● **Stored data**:
(** The insertion behind all entries. *)
Lemma insert_last (rm : RM.RangeMap Mapping) (p : Z * (Z * Mapping)) m : RM.wf rm -> RM.item_ok (RM.range rm) p -> Forall (fun q => q.2.1 <= p.1) (RM.map rm) ->
  let rm' := RM.mk_rm (RM.range rm) (RM.map rm ++ [(p.1, (p.2.1, m))]) in RM.try_insert rm (RM.mk_range p.1 p.2.1) m = Ok rm' /\ RM.wf rm'.
Proof.
  intros Hwf (Hlo & Hne & Hhi) HF. assert (Hv : RM.key_vacant rm (RM.mk_range p.1 p.2.1) = true).
  { apply key_vacant_spec; [done|]. cbn. split_and!; try lia. intros q Hq. rewrite Forall_forall in HF. apply list_elem_of_In, HF in Hq. unfold RM.overlaps. cbn. lia. }
  assert (Eb : bt_insert (RM.map rm) p.1 (p.2.1, m) = RM.map rm ++ [(p.1, (p.2.1, m))]).
  { rewrite bt_insert_snoc; [done|]. rewrite Forall_forall in HF |- *. intros q Hq. pose proof (HF q Hq) as Hqe. apply list_elem_of_In in Hq.
    destruct (RM.seg_wf_item _ _ _ Hwf Hq) as (_ & Hqq & _). apply Z.ltb_lt. lia. }
  pose proof (insert_vacant_wf rm (RM.mk_range p.1 p.2.1) m Hwf Hv) as Hw'. cbn in *. rewrite Eb in Hw'. split; [|done]. unfold RM.try_insert. rewrite Hv. cbn. by rewrite Eb.
Qed.
Lemma pres_sees h h' p j bs : pres h h' -> anon h p -> sees h p j bs -> sees h' p j bs.
Proof. intros [_ Hp] (ph & [Hph Hb] & _). destruct (Hp _ _ Hph Hb) as (_ & _ & _ & _ & _ & _ & Hs). apply Hs. Qed.
(** Writable pages leave the table. *)
Lemma fork_decommit n p w : good w -> In p (RM.map (vmap (self w))) -> anon (hp w) (phys p.2.2) ->
  exists w1 evs, (if writable p then decommit_some n p.2.2 p.1 0 (pages_of (RM.mk_range p.1 p.2.1)) else mret tt) w = Some (Ok tt, w1) /\
    good w1 /\ hp w1 = hp w /\ quiet w w1 /\ shed (fun x => writable p = true /\ p.1 <= x < p.2.1) evs w w1.
Proof.
  intros Hg Hp Ha. destruct (writable p).
  - pose proof (g_space _ _ Hg) as Hs. destruct (pages_of_ok _ p Hs Hp) as [Hc Hpe]. destruct (space_bounds _ _ Hs Hp). destruct (sp_items _ Hs p Hp) as (Hp4 & _ & _).
    destruct (decommit_total n p.2.2 p.1 0 (pages_of (RM.mk_range p.1 p.2.1)) w (g_tree _ _ Hg) (g_hart _ _ Hg) Ha) as (w1 & E & Hh); [lia|lia|lia|].
    destruct (decommit_part base n w p p.1 0 _ _ w1 Hg Hp Hc ltac:(lia) Hp4 ltac:(lia) E ltac:(done)) as (_ & Hg1 & evs & Hcl). rewrite Hpe in Hcl.
    exists w1, evs. split_and!; try done; [apply Hcl..|]. eapply shed_iff; [|by apply shed_cleared]. cbn. intros x _. tauto.
  - exists w, []. split_and!; try done. eapply shed_iff; [|by apply shed_same]. intros x _. split; [done|]. by intros [? _].
Qed.
(** One mapping is copied. *)
Lemma fork_mapping rank n p w : wf rank (hp w) -> anon (hp w) (phys p.2.2) -> (rank (phys p.2.2) < n)%nat ->
  exists m' h1 rank', mapping_deep_fork n p.2.2 w = Some (Ok m', mk_world (self w) h1 (pt w) (fences w) (hart w)) /\ wf rank' h1 /\
    (forall k, (forall x, (rank x <= k)%nat) -> forall x, (rank' x <= S k)%nat) /\ pres (hp w) h1 /\ mirror (hp w) h1 p (p.1, (p.2.1, m')).
Proof.
  intros Hw (ph & [Hp Hb] & Hf) Hn. destruct (clone_ok rank n (hp w) (phys p.2.2) ph (Ph.cow ph) Hw Hp Hb Hn) as (c & h1 & rank' & E & Hcl).
  exists (mk_mapping c (start_index p.2.2) (attr p.2.2)), h1, rank'. split_and!.
  - unfold mapping_deep_fork. assert (Eg : on_heap (Ph.get_phys (phys p.2.2)) w = Some (Ok ph, w)).
    { unfold on_heap, Ph.get_phys, Ph.hget, pt_opt, pt_res, mbind, PT_bind. rewrite Hp. by destruct w. }
    rewrite (PT_bind_Ok _ _ _ _ _ Eg). unfold on_heap at 1, mbind, PT_bind. by rewrite E.
  - apply Hcl.
  - apply Hcl.
  - apply Hcl.
  - destruct (c_obj _ _ _ _ _ _ _ Hcl) as (cph & Hc1 & Hc2 & _). split; try done; cbn.
    + exists cph. by split.
    + intros ->. pose proof (c_new _ _ _ _ _ _ _ Hcl ph Hp). congruence.
    + apply Hcl.
Qed.
(** One round of the loop. *)
Lemma fork_round n p l l1 h0 rank k w acc : good w -> In p (RM.map (vmap (self w))) -> wf rank (hp w) -> (forall x, (rank x <= k)%nat) -> (k < n)%nat ->
  pres h0 (hp w) -> anon h0 (phys p.2.2) ->
  RM.range acc = RM.range (vmap (self w)) -> RM.wf acc -> Forall2 (mirror h0 (hp w)) l1 (RM.map acc) -> Forall (fun q => q.2.1 <= p.1) l1 ->
  exists w2 acc1 rank2 evs, fork_all n (RM.entry_view p :: l) acc w = fork_all n l acc1 w2 /\ good w2 /\ quiet w w2 /\ wf rank2 (hp w2) /\ (forall x, (rank2 x <= S k)%nat) /\
    pres h0 (hp w2) /\ RM.range acc1 = RM.range acc /\ RM.wf acc1 /\ Forall2 (mirror h0 (hp w2)) (l1 ++ [p]) (RM.map acc1) /\
    shed (fun x => writable p = true /\ p.1 <= x < p.2.1) evs w w2.
Proof.
  intros Hg Hp Hw Hk Hn Hpr Hanon Hra Hwa Hmi Hbef. pose proof (anon_pres _ _ _ Hpr Hanon) as Ha.
  destruct (fork_decommit n p w Hg Hp Ha) as (w1 & evs1 & E1 & Hg1 & Hh1 & Hq1 & Hsh1).
  destruct (fork_mapping rank n p w1) as (m' & h2 & rank2 & E2 & Hw2 & Hk2 & Hpr2 & Hmi2); [by rewrite Hh1|by rewrite Hh1|specialize (Hk (phys p.2.2)); lia|].
  set (w2 := mk_world (self w1) h2 (pt w1) (fences w1) (hart w1)) in *. rewrite Hh1 in Hpr2, Hmi2. assert (Hpr02 : pres h0 h2) by (by eapply pres_trans).
  destruct (insert_last acc p m' Hwa) as [Ei Hwi].
  { rewrite Hra. by eapply RM.seg_wf_item; [apply Hg|]. }
  { clear - Hmi Hbef. induction Hmi as [|a b la lb Hab Hmi IH]; [constructor|]. inversion Hbef; subst. constructor; [|by apply IH]. by rewrite (mr_hi _ _ _ _ Hab). }
  exists w2, (RM.mk_rm (RM.range acc) (RM.map acc ++ [(p.1, (p.2.1, m'))])), rank2, evs1. split_and!; try done.
  - cbn [fork_all]. unfold RM.entry_view at 1. unfold mbind at 1, PT_bind at 1. unfold on_err at 1. change (PG.contains (attr p.2.2) PG.WRITABLE) with (writable p). cbn [RM.rstart].
    rewrite E1, (PT_bind_Ok _ _ _ _ _ E2), Ei. done.
  - by apply good_heap.
  - by apply Hk2.
  - cbn [RM.map]. apply Forall2_app; [|constructor; [|constructor]].
    + eapply Forall2_impl; [exact Hmi|]. intros a b. by apply mirror_pres.
    + destruct Hmi2 as [M1 M2 M3 M4 M5 M6 M7]. split; try done. intros j bs Hs. apply M7. by eapply pres_sees.
  - destruct Hsh1 as [A1 A2 A3 A4]. exact (mk_shed _ evs1 w w2 A1 A2 A3 A4).
Qed.
Lemma fork_all_ok n ps : forall l1 h0 rank k w acc, good w -> RM.map (vmap (self w)) = l1 ++ ps -> wf rank (hp w) -> (forall x, (rank x <= k)%nat) -> (k + length ps <= n)%nat ->
  pres h0 (hp w) -> (forall p, In p ps -> anon h0 (phys p.2.2)) ->
  RM.range acc = RM.range (vmap (self w)) -> RM.wf acc -> Forall2 (mirror h0 (hp w)) l1 (RM.map acc) ->
  exists w' acc', fork_all n (List.map RM.entry_view ps) acc w = Some (Ok acc', w') /\ good w' /\ quiet w w' /\ pres h0 (hp w') /\
    (exists rank', wf rank' (hp w') /\ forall x, (rank' x <= k + length ps)%nat) /\
    RM.range acc' = RM.range acc /\ RM.wf acc' /\ Forall2 (mirror h0 (hp w')) (l1 ++ ps) (RM.map acc') /\
    exists evs, shed (in_some (List.filter writable ps)) evs w w'.
Proof.
  induction ps as [|p ps IH]; intros l1 h0 rank k w acc Hg Hmap Hw Hk Hn Hpr Hanon Hra Hwa Hmi; cbn [List.map length] in *.
  - exists w, acc. rewrite app_nil_r in *. split_and!; try done.
    + exists rank. split; [done|]. intros x. specialize (Hk x). lia.
    + exists []. eapply shed_iff; [|by apply shed_same]. intros x _. split; [done|]. intros H'. inversion H'.
  - pose proof (sp_wf _ (g_space _ _ Hg)) as Hwf. unfold RM.wf in Hwf. rewrite Hmap in Hwf. apply RM.seg_wf_app in Hwf as (_ & _ & Hbef).
    destruct (fork_round n p (List.map RM.entry_view ps) l1 h0 rank k w acc) as (w2 & acc1 & rank2 & evs1 & E1 & Hg2 & Hq2 & Hw2 & Hk2 & Hpr2 & Hra1 & Hwa1 & Hmi1 & Hsh1);
      try done; [rewrite Hmap; apply in_or_app; right; by left|lia|apply Hanon; by left|eapply Forall_impl; [exact Hbef|]; intros q Hq; by inversion Hq|].
    destruct (IH (l1 ++ [p]) h0 rank2 (S k) w2 acc1) as (w' & acc' & E & Hg' & Hq' & Hpr' & (rank' & Hw' & Hk') & Hra' & Hwa' & Hmi' & evs2 & Hsh2); try done;
      [by rewrite (proj1 Hq2), Hmap, <- app_assoc|lia|intros q Hq; apply Hanon; by right|by rewrite Hra1, (proj1 Hq2)|].
    exists w', acc'. rewrite <- app_assoc in Hmi'. split_and!; try done; [by rewrite E1|by eapply quiet_trans| |congruence|].
    + exists rank'. split; [done|]. intros x. specialize (Hk' x). lia.
    + exists (evs1 ++ evs2). eapply shed_iff; [|eapply shed_trans; [| |exact Hsh1|exact Hsh2]]; [|intros; apply _..].
      intros x Hx. cbn [List.filter]. unfold in_some. destruct (writable p); [rewrite Exists_cons|]; naive_solver.
Qed.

● **Your goal**: There is a run of lines above from the one with "let rm' := RM.mk_rm" to the one with "destruct (decommit_total n"; print exactly that run, both ends included, and nothing else.

● **Exercise response**:
  let rm' := RM.mk_rm (RM.range rm) (RM.map rm ++ [(p.1, (p.2.1, m))]) in RM.try_insert rm (RM.mk_range p.1 p.2.1) m = Ok rm' /\ RM.wf rm'.
Proof.
  intros Hwf (Hlo & Hne & Hhi) HF. assert (Hv : RM.key_vacant rm (RM.mk_range p.1 p.2.1) = true).
  { apply key_vacant_spec; [done|]. cbn. split_and!; try lia. intros q Hq. rewrite Forall_forall in HF. apply list_elem_of_In, HF in Hq. unfold RM.overlaps. cbn. lia. }
  assert (Eb : bt_insert (RM.map rm) p.1 (p.2.1, m) = RM.map rm ++ [(p.1, (p.2.1, m))]).
  { rewrite bt_insert_snoc; [done|]. rewrite Forall_forall in HF |- *. intros q Hq. pose proof (HF q Hq) as Hqe. apply list_elem_of_In in Hq.
    destruct (RM.seg_wf_item _ _ _ Hwf Hq) as (_ & Hqq & _). apply Z.ltb_lt. lia. }
  pose proof (insert_vacant_wf rm (RM.mk_range p.1 p.2.1) m Hwf Hv) as Hw'. cbn in *. rewrite Eb in Hw'. split; [|done]. unfold RM.try_insert. rewrite Hv. cbn. by rewrite Eb.
Qed.
Lemma pres_sees h h' p j bs : pres h h' -> anon h p -> sees h p j bs -> sees h' p j bs.
Proof. intros [_ Hp] (ph & [Hph Hb] & _). destruct (Hp _ _ Hph Hb) as (_ & _ & _ & _ & _ & _ & Hs). apply Hs. Qed.
(** Writable pages leave the table. *)
Lemma fork_decommit n p w : good w -> In p (RM.map (vmap (self w))) -> anon (hp w) (phys p.2.2) ->
  exists w1 evs, (if writable p then decommit_some n p.2.2 p.1 0 (pages_of (RM.mk_range p.1 p.2.1)) else mret tt) w = Some (Ok tt, w1) /\
    good w1 /\ hp w1 = hp w /\ quiet w w1 /\ shed (fun x => writable p = true /\ p.1 <= x < p.2.1) evs w w1.
Proof.
  intros Hg Hp Ha. destruct (writable p).
  - pose proof (g_space _ _ Hg) as Hs. destruct (pages_of_ok _ p Hs Hp) as [Hc Hpe]. destruct (space_bounds _ _ Hs Hp). destruct (sp_items _ Hs p Hp) as (Hp4 & _ & _).
    destruct (decommit_total n p.2.2 p.1 0 (pages_of (RM.mk_range p.1 p.2.1)) w (g_tree _ _ Hg) (g_hart _ _ Hg) Ha) as (w1 & E & Hh); [lia|lia|lia|].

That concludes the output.